== Segment start ==

(** * arabic-reader: the extraction handlers, the flashcard component and
      the conversation player, embedded and verified.

    The development follows the TypeScript sources:
    - the vocabulary extraction route handler ([POST], vocabulary),
    - the conversation extraction route handler ([POST], conversation),
    - the learner pages ([BooksPage], [BookDetailPage], [UnitDetailPage]),
    - [VocabularyFlashcards] (navigation, multiple choice, test scoring),
    - [ConversationDisplay] (Play All sequencing).

    JavaScript strings are sequences of UTF-16 code units; JSON values are an
    inductive type; exceptions are an error monad; awaited calls are events
    of a small free monad whose answers come from the environment. *)

From Stdlib Require Import ZArith NArith List Bool Ascii String Lia.
From Stdlib Require Import Permutation Sorted.
From Stdlib Require Import Floats.SpecFloat.
From stdpp Require Import gmap list pretty.

Set Warnings "-notation-for-abbreviation,-register-all".

(* ===================================================================== *)
(** ** JavaScript strings *)
(* ===================================================================== *)

(** A JavaScript string is a finite sequence of UTF-16 code units. *)
Notation jsstring := (list N).

(** ASCII literals of the sources. *)
Definition str (s : string) : jsstring :=
  List.map N_of_ascii (list_ascii_of_string s).

(** The double quote, U+0022, for the template literals that contain it. *)
Definition dquote : jsstring := [34%N].

(** ECMAScript [WhiteSpace] and [LineTerminator] code points: what
    [String.prototype.trim] strips. All of them are single code units. *)
Definition isWhiteSpace (c : N) : bool :=
  ((9 <=? c) && (c <=? 13) || (c =? 32) || (c =? 160) || (c =? 5760)
   || (8192 <=? c) && (c <=? 8202) || (c =? 8232) || (c =? 8233)
   || (c =? 8239) || (c =? 8287) || (c =? 12288) || (c =? 65279))%N.

Fixpoint trimStart (s : jsstring) : jsstring :=
  match s with
  | c :: s' => if isWhiteSpace c then trimStart s' else s
  | [] => []
  end.

Definition trimEnd (s : jsstring) : jsstring :=
  rev (trimStart (rev s)).

(** [String.prototype.trim]. *)
Definition trim (s : jsstring) : jsstring := trimEnd (trimStart s).

(** [s.length > 0]. *)
Definition nonEmpty (s : jsstring) : bool :=
  match s with [] => false | _ :: _ => true end.

(** [s.startsWith(p)]. *)
Fixpoint startsWith (p s : jsstring) : bool :=
  match p, s with
  | [], _ => true
  | a :: p', b :: s' => (a =? b)%N && startsWith p' s'
  | _ :: _, [] => false
  end.

(** [xs.join(sep)] on strings. *)
Fixpoint join (sep : jsstring) (xs : list jsstring) : jsstring :=
  match xs with
  | [] => []
  | [x] => x
  | x :: rest => x ++ sep ++ join sep rest
  end.

(* ===================================================================== *)
(** ** Exceptions *)
(* ===================================================================== *)

(** What a [throw] or a rejected promise carries. [TypeError] and
    [SyntaxError] are raised by the engine, [Error m] is [new Error(m)], and
    [NonError] is any thrown value that is not an [Error] instance. *)
Inductive exn : Type :=
  | TypeError
  | SyntaxError
  | Error (message : jsstring)
  | NonError.

Inductive result (A : Type) : Type :=
  | Ok (a : A)
  | Throw (e : exn).
Arguments Ok {A} a.
Arguments Throw {A} e.

#[global] Instance result_ret : MRet result := fun _ a => Ok a.
#[global] Instance result_bind : MBind result := fun _ _ f m =>
  match m with
  | Ok a => f a
  | Throw e => Throw e
  end.

(** [xs.map(f)] when the callback may throw: the first exception escapes. *)
Fixpoint mapR {A B} (f : A -> result B) (xs : list A) : result (list B) :=
  match xs with
  | [] => Ok []
  | x :: rest => y ← f x; ys ← mapR f rest; Ok (y :: ys)
  end.
(** The status records during the chain that waits for slot [c]: answer [k]
    goes to slot [c - k], and the slots above [c] and those the chain has not
    reached yet keep their records. *)
Lemma chain_status (answers : list BLCStatus) :
  forall (c : nat) (len : Z) (log : list Transaction) (sys : System),
    (c < length (blc_status_ (mem sys)))%nat ->
    (c < 8)%nat ->
    chain_at len (Z.of_nat c) log sys ->
    let status' := blc_status_ (mem (completions answers sys)) in
    (forall k a, answers !! k = Some a -> (k <= c)%nat ->
                 status' !! (c - k)%nat = Some a) /\
    (forall j, (c < j)%nat \/ (j + length answers <= c)%nat ->
               status' !! j = blc_status_ (mem sys) !! j).
Proof.
  induction answers as [| a answers IH]; intros c len log sys Hsize Hc Hat; cbn zeta.
  - split; [intros k x Hk; discriminate | reflexivity].
  - unfold completions. cbn [fold_left]. fold (completions answers (I2CComplete a sys)).
    assert (Hin : inside_blc_status (rx_slot (request len (Z.of_nat c))) = true).
    { cbn [request rx_slot]. unfold inside_blc_status, MOTORS_MAX.
      destruct (Z.leb_spec 0 (Z.of_nat c)), (Z.ltb_spec (Z.of_nat c) 8);
        try lia; reflexivity. }
    pose proof (I2CComplete_status a _ _ sys (chain_in_flight _ _ _ _ Hat) Hin)
      as Hstore.
    cbn [request rx_slot] in Hstore. rewrite Nat2Z.id in Hstore.
    destruct c as [| c].
    + destruct (I2CComplete_last a len log sys Hat) as (Hfl & _ & _).
      rewrite (completions_idle answers _ Hfl), Hstore. split.
      * intros k x Hk Hle. assert (k = 0)%nat as -> by lia.
        cbn in Hk. injection Hk as <-. now apply list_lookup_insert_eq.
      * intros j [Hj | Hj]; [| cbn in Hj; lia].
        apply list_lookup_insert_ne. lia.
    + assert (Hnext : chain_at len (Z.of_nat c) (log ++ [request len (Z.of_nat c)])
                               (I2CComplete a sys)).
      { replace (Z.of_nat c) with (Z.of_nat (S c) - 1) by lia.
        apply I2CComplete_next; [lia | exact Hat]. }
      assert (Hsize' : (c < length (blc_status_ (mem (I2CComplete a sys))))%nat).
      { rewrite Hstore, length_insert. lia. }
      destruct (IH c len _ _ Hsize' ltac:(lia) Hnext) as [Hans Hkeep].
      cbn zeta in Hans, Hkeep. split.
      * intros k x Hk Hle. destruct k as [| k].
        -- cbn in Hk. injection Hk as <-. rewrite Nat.sub_0_r.
           rewrite Hkeep by (left; lia). rewrite Hstore.
           now apply list_lookup_insert_eq.
        -- cbn in Hk. cbn [Nat.sub]. apply Hans; [exact Hk | lia].
      * intros j Hj. cbn [length] in Hj.
        rewrite Hkeep by lia. rewrite Hstore.
        apply list_lookup_insert_ne. lia.
Qed.
(** * f1bot: the retrieval-augmented chat route and the ingestion script

    A shallow embedding of
      - [app/api/chat/route.ts]   (the POST handler), and
      - [scripts/loadDb.ts]       (createCollection, loadSampleData,
                                   scrapePage, run), the seeding script,
                                   which the sources hold at lines 27 to
                                   221 of [scripts/clearDb.ts],
    with the properties of the design document proved about them.  Line
    numbers are those of the two source files.

    JavaScript values are modelled as far as the two files look at them:
    the request body and the stored documents are JSON, the handler reads
    them at type [any], so property reads, truthiness, [Array.prototype.join]
    and the exceptions the run time raises are written out. *)

From Stdlib Require Import String Ascii List Bool Arith Lia.
From Stdlib Require Import DecimalString Floats.
Import ListNotations.
Open Scope list_scope.
Open Scope string_scope.

(** ** JavaScript values *)

Module JS.

(** A JSON value as [JSON.parse] gives it, plus [undefined], which a
    property read can give.  A number is carried by its printing
    ([Number::toString]): the code only prints numbers and tests them for
    truthiness. *)
#[warnings="-register-all"]
Inductive value : Type :=
| VUndefined
| VNull
| VBool (b : bool)
| VNum (repr : string)
| VStr (s : string)
| VArr (elems : list value)
| VObj (props : list (string * value)).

== Segment end ==

Wherever the string "that" appears in the records above, copy the line it sits in.

◆ Answer
(** The double quote, U+0022, for the template literals that contain it. *)
    [NonError] is any thrown value that is not an [Error] instance. *)
(** The status records during the chain that waits for slot [c]: answer [k]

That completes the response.